Les communes dirigées par des maires du Rassemblement national depuis 2014 ou 2020 se voulaient comme des laboratoires pour le parti d’extrême droite, désireux de démontrer sa capacité à diriger. Pour certaines associations implantées sur ces communes, l’expérience a pourtant viré au carnage.
La ville d’Hénin-Beaumont, dans le Pas-de-Calais, a élu en 2014 le frontiste Steeve Briois. À l'époque, une de ses premières décisions en tant qu’édile est de mettre fin à la mise à disposition gratuite de locaux municipaux à la section locale de la Ligue des droits de l’homme (LDH), une situation qui durait pourtant depuis une dizaine années. La justification : il juge l’association trop politisée et lui reproche d’avoir pris position contre sa candidature municipale en distribuant des tracts. Déjà en 2007, alors qu’il est élu à la commune, il baptise l’association « La ligue des cloportes ».

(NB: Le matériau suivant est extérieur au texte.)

Lemma interaction_scratch i pos (a b : ParticleSystem) :
  scratch_agree a b -> filling_laws a ->
  gradV a = gradV b -> gradPhi a = gradPhi b ->
  scratch_agree (interaction i pos a) (interaction i pos b) /\
  gradV (interaction i pos a) = gradV (interaction i pos b) /\
  gradPhi (interaction i pos a) = gradPhi (interaction i pos b).
Proof.
  intros Hab [_ HPhi] HgV HgP.
  assert (HP : Phi a = Phi b) by apply Hab.
  assert (Hd : d a = d b) by apply Hab.
  assert (HN : N a = N b) by apply Hab.
  unfold interaction. rewrite <- HP, <- HN, <- Hd.
  assert (Hx : forall j, getParticle b pos j = getParticle a pos j).
  { intros j. unfold getParticle. rewrite Hd. reflexivity. }
  rewrite Hx.
  destruct (Phi a) as [ev g | ev g].
  - match goal with
    | |- scratch_agree ?X ?Y /\ _ =>
        enough (scratch_agree X Y /\ gradV X = gradV Y /\
                gradPhi X = gradPhi Y /\ d X = d a) by tauto
    end.
    apply (for_loop_rel
      (fun _ sa sb =>
         scratch_agree sa sb /\ gradV sa = gradV sb /\
         gradPhi sa = gradPhi sb /\ d sa = d a)).
    + repeat (split; [assumption|]). reflexivity.
    + intros j sa sb _ (Hs & H1 & H2 & H3).
      destruct (Nat.eqb i j); [repeat (split; [assumption|]); assumption|].
      assert (Hx' : getParticle sb pos j = getParticle sa pos j).
      { unfold getParticle.
        replace (d sb) with (d sa) by apply Hs. reflexivity. }
      rewrite Hx', <- H2.
      destruct Hs as (e1 & e2 & e3 & e4 & e5 & e6 & e7 & [l1 l2] & [l3 l4]
                      & [l5 l6] & [l7 l8]).
      rewrite H3 in *.
      destruct (radial_pair_scratch g (Z.to_nat (d a))
                  (getParticle a pos i) (getParticle sa pos j)
                  (diff sa) (diff sb) (gradPhi sa) l5 l6 l3)
        as (E & L1 & L2).
      rewrite E.
      destruct (radial_pair g _ _ _ (diff sa) (gradPhi sa)) as [df gp].
      cbn [fst snd] in L1, L2.
      unfold scratch_agree. cbn. rewrite H3. repeat split; assumption.
  - match goal with
    | |- scratch_agree ?X ?Y /\ _ =>
        enough (scratch_agree X Y /\ gradV X = gradV Y /\
                gradPhi X = gradPhi Y /\ d X = d a) by tauto
    end.
    apply (for_loop_rel
      (fun _ sa sb =>
         scratch_agree sa sb /\ gradV sa = gradV sb /\
         gradPhi sa = gradPhi sb /\ d sa = d a)).
    + repeat (split; [assumption|]). reflexivity.
    + intros j sa sb _ (Hs & H1 & H2 & H3).
      destruct (Nat.eqb i j); [repeat (split; [assumption|]); assumption|].
      assert (Hx' : getParticle sb pos j = getParticle sa pos j).
      { unfold getParticle.
        replace (d sb) with (d sa) by apply Hs. reflexivity. }
      rewrite Hx', <- H2.
      destruct Hs as (e1 & e2 & e3 & e4 & e5 & e6 & e7 & [l1 l2] & [l3 l4]
                      & [l5 l6] & [l7 l8]).
      rewrite H3 in *.
      destruct (vector_pair_scratch g (Z.to_nat (d a))
                  (getParticle a pos i) (getParticle sa pos j)
                  (diff sa) (diff sb) (gradOut sa) (gradOut sb) (gradPhi sa)
                  HPhi l5 l6 l7 l8 l3)
        as (E & L1 & L2 & L3).
      rewrite E.
      destruct (vector_pair g _ _ _ (diff sa) (gradOut sa) (gradPhi sa))
        as [[df go] gp].
      cbn [fst snd] in L1, L2, L3.
      unfold scratch_agree. cbn. rewrite H3. repeat split; assumption.
Qed.

Lemma scratch_agree_params (a b : ParticleSystem) :
  scratch_agree a b ->
  V a = V b /\ Phi a = Phi b /\ sigma a = sigma b /\ dt a = dt b /\
  N a = N b /\ d a = d b /\ noise a = noise b.
Proof. unfold scratch_agree. tauto. Qed.

(** One particle's turn on two integrators that differ in scratch content
    only. *)
Lemma step_particle_scratch q i n (a b : ParticleSystem) (pos : vec) :
  scratch_agree a b -> filling_laws a ->
  length pos = (n * Z.to_nat (d a))%nat -> (i < n)%nat ->
  snd (step_particle q i (a, pos)) = snd (step_particle q i (b, pos)) /\
  scratch_agree (fst (step_particle q i (a, pos)))
                (fst (step_particle q i (b, pos))) /\
  filling_laws (fst (step_particle q i (a, pos))).
Proof.
  intros Hab Hfill Hlen Hi.
  destruct (scratch_agree_params a b Hab)
    as (eV & ePhi & esig & edt & eN & ed & enz).
  assert (Hx : getParticle b pos i = getParticle a pos i).
  { unfold getParticle. rewrite ed. reflexivity. }
  pose proof (getParticle_length a pos i n Hlen Hi) as Lx.
  destruct Hab as (_ & _ & _ & _ & _ & _ & _ & [l1 l2] & [l3 l4]
                   & [l5 l6] & [l7 l8]).
  destruct Hfill as [HV HPhi].
  destruct (HV (getParticle a pos i) (gradV a)) as [LgV SgV]; [congruence|].
  unfold step_particle.
  cbn [fst snd d gradV gradPhi V set_gradV set_gradPhi].
  rewrite <- ed, Hx, <- eV.
  rewrite (SgV (gradV b)) by congruence.
  rewrite (zero_loop _ (gradPhi a)), (zero_loop _ (gradPhi b)) by assumption.
  set (a2 := set_gradPhi (repeat 0 (Z.to_nat (d a)))
               (set_gradV (gradient (V a) (getParticle a pos i) (gradV a)) a)).
  set (b2 := set_gradPhi (repeat 0 (Z.to_nat (d a)))
               (set_gradV (gradient (V a) (getParticle a pos i) (gradV a)) b)).
  assert (H2 : scratch_agree a2 b2).
  { unfold scratch_agree, a2, b2. cbn. rewrite repeat_length, LgV, Lx.
    repeat split; assumption. }
  assert (F2 : filling_laws a2).
  { unfold filling_laws, a2. cbn. split; assumption. }
  destruct (interaction_scratch i pos a2 b2 H2 F2 eq_refl eq_refl)
    as (H3 & G3 & P3).
  destruct (scratch_agree_params _ _ H3)
    as (eV3 & ePhi3 & esig3 & edt3 & eN3 & ed3 & enz3).
  pose proof (interaction_same_draws i pos a2) as Sa.
  destruct Sa as (sV & sPhi & _ & _ & _ & sd & _ & _).
  cbn [V Phi d a2 set_gradPhi set_gradV] in sV, sPhi, sd.
  set (a3 := interaction i pos a2) in *.
  set (b3 := interaction i pos b2) in *.
  cbn [N gradV gradPhi dt sigma noise set_gradPhi].
  rewrite <- eN3, <- G3, <- P3, <- edt3, <- esig3, <- enz3.
  split; [reflexivity|]. split.
  - pose proof (for_loop_upd (fun k v => v / IZR (N a3)) (Z.to_nat (d a))
                  (gradPhi a3)) as H.
    cbv beta zeta in H. destruct H as [Lq _].
    destruct H3 as (_ & _ & _ & _ & _ & _ & _ & [m1 m2] & [m3 m4]
                    & [m5 m6] & [m7 m8]).
    unfold scratch_agree. cbn. rewrite <- sd in *.
    repeat split; try assumption; rewrite Lq; assumption.
  - unfold filling_laws. cbn. rewrite <- sV, <- sPhi. split; assumption.
Qed.

Lemma step_length (sys : ParticleSystem) (state : ParticleState) :
  length (positions (snd (step sys state))) = length (positions state).
Proof.
  unfold step.
  destruct (PRNG.randnArray (noise sys) (prng sys)) as [nz p].
  match goal with
  | |- context [for_loop ?n ?f (?s, ?p0)] =>
      assert (G : length (snd (for_loop n f (s, p0))) = length p0)
  end.
  { apply (for_loop_inv
             (fun _ (acc : ParticleSystem * vec) =>
                length (snd acc) = length (positions state))).
    - reflexivity.
    - intros i [s1 p1] _ H. cbn [snd] in H.
      destruct (step_particle_positions (sqrt (dt sys)) i s1 p1) as [L _].
      congruence. }
  destruct (for_loop _ _ _) as [s2 p2]. exact G.
Qed.

Lemma step_ignores_scratch_once (a b : ParticleSystem) (state : ParticleState) :
  same_run a b -> filling_laws a ->
  length (positions state) = (Z.to_nat (N a) * Z.to_nat (d a))%nat ->
  snd (step a state) = snd (step b state) /\
  same_run (fst (step a state)) (fst (step b state)) /\
  filling_laws (fst (step a state)) /\
  N (fst (step a state)) = N a /\ d (fst (step a state)) = d a.
Proof.
  intros Hab Hfill Hlen.
  destruct Hab as (eV & ePhi & esig & edt & eN & ed & Hp & Hnz & L1 & L2 & L3
                   & L4).
  destruct (randnArray_spec (noise a) (prng a)) as (La & Sa & Va).
  destruct (randnArray_spec (noise b) (prng a)) as (Lb & Sb & Vb).
  assert (Enz : PRNG.randnArray (noise b) (prng a)
                = PRNG.randnArray (noise a) (prng a)).
  { rewrite (surjective_pairing (PRNG.randnArray (noise b) (prng a))),
      (surjective_pairing (PRNG.randnArray (noise a) (prng a))).
    f_equal.
    - apply vec_ext; [congruence|].
      intros j Hj. rewrite Va, Vb by lia. reflexivity.
    - rewrite Sa, Sb, Hnz. reflexivity. }
  unfold step. rewrite <- Hp, Enz.
  destruct (PRNG.randnArray (noise a) (prng a)) as [nz p].
  cbn [N dt set_prng set_noise].
  set (a1 := set_prng p (set_noise nz a)).
  set (b1 := set_prng p (set_noise nz b)).
  assert (H1 : scratch_agree a1 b1).
  { unfold scratch_agree, a1, b1. cbn. tauto. }
  assert (F1 : filling_laws a1) by exact Hfill.
  rewrite <- eN, <- edt.
  assert (G :
    let ra := for_loop (Z.to_nat (N a)) (step_particle (sqrt (dt a)))
                (a1, positions state) in
    let rb := for_loop (Z.to_nat (N a)) (step_particle (sqrt (dt a)))
                (b1, positions state) in
    snd ra = snd rb /\ scratch_agree (fst ra) (fst rb) /\
    filling_laws (fst ra) /\ d (fst ra) = d a /\ N (fst ra) = N a /\
    length (snd ra) = length (positions state) /\
    prng (fst ra) = p /\ prng (fst rb) = p).
  { cbv zeta.
    apply (for_loop_rel
      (fun _ (ra rb : ParticleSystem * vec) =>
         snd ra = snd rb /\ scratch_agree (fst ra) (fst rb) /\
         filling_laws (fst ra) /\ d (fst ra) = d a /\ N (fst ra) = N a /\
         length (snd ra) = length (positions state) /\
         prng (fst ra) = p /\ prng (fst rb) = p)).
    - cbn [fst snd]. repeat (split; [assumption || reflexivity|]).
      reflexivity.
    - intros i [sa pa] [sb pb] Hi (E & Hs & Hf & Hd & HN & Hl & Pa & Pb).
      cbn [fst snd] in *. subst pb.
      assert (Hl' : length pa = (Z.to_nat (N a) * Z.to_nat (d sa))%nat)
        by (rewrite Hd; congruence).
      destruct (step_particle_scratch (sqrt (dt a)) i (Z.to_nat (N a))
                  sa sb pa Hs Hf Hl' Hi) as (E1 & E2 & E3).
      pose proof (step_particle_same_draws (sqrt (dt a)) i sa pa) as Ua.
      pose proof (step_particle_same_draws (sqrt (dt a)) i sb pa) as Ub.
      destruct Ua as (_ & _ & _ & _ & sN & sd & _ & spa).
      destruct Ub as (_ & _ & _ & _ & _ & _ & _ & spb).
      destruct (step_particle_positions (sqrt (dt a)) i sa pa) as [Lp _].
      repeat (split; [assumption || congruence|]). congruence. }
  cbv zeta in G.
  destruct (for_loop _ _ (a1, positions state)) as [sa pa].
  destruct (for_loop _ _ (b1, positions state)) as [sb pb].
  cbn [fst snd] in *.
  destruct G as (E & Hs & Hf & Hd & HN & _ & Pa & Pb).
  subst pb. split; [reflexivity|].
  split; [|split; [exact Hf | split; assumption]].
  unfold scratch_agree in Hs. unfold same_run.
  destruct Hs as (h1 & h2 & h3 & h4 & h5 & h6 & h7 & h8).
  rewrite h7. repeat (split; [assumption || congruence|]). exact h8.
Qed.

Toute association qui émet une critique est considérée comme ennemie et est attaquée." David Noël à propos d'Hénin-Beaumont.
« La municipalité considère que toutes les associations doivent lui être soumises », considère David Noël, l’actuel président de la Ligue des droits de l’homme Pas-de-Calais et de la section de Hénin-Carvin. « Toute association qui émet une critique, même minime, est considérée comme ennemie et est attaquée ».
L’association a finalement trouvé refuge dans la ville voisine de Noyelles-Godault, dirigée à l’époque par un maire MoDem. Depuis, les relations avec la mairie d’extrême droite sont inexistantes. L’association continue tout de même de mener son action de sensibilisation dans les établissements scolaires de la ville.
Tensions autour d’une commémoration d’anciens combattants
Plus généralement, David Noël, également ancien élu communiste, a constaté un changement d’atmosphère généralisé vis-à-vis des associations implantées à Hénin-Beaumont : « Ils souhaitent décourager les présidents d’associations à force de les critiquer sur le journal municipal ou en ligne et qu’ainsi, par lassitude, ils quittent le combat. Ils entendent alors qu’ils soient remplacés par des gens qui vont être moins dans la lutte », se désole-t-il.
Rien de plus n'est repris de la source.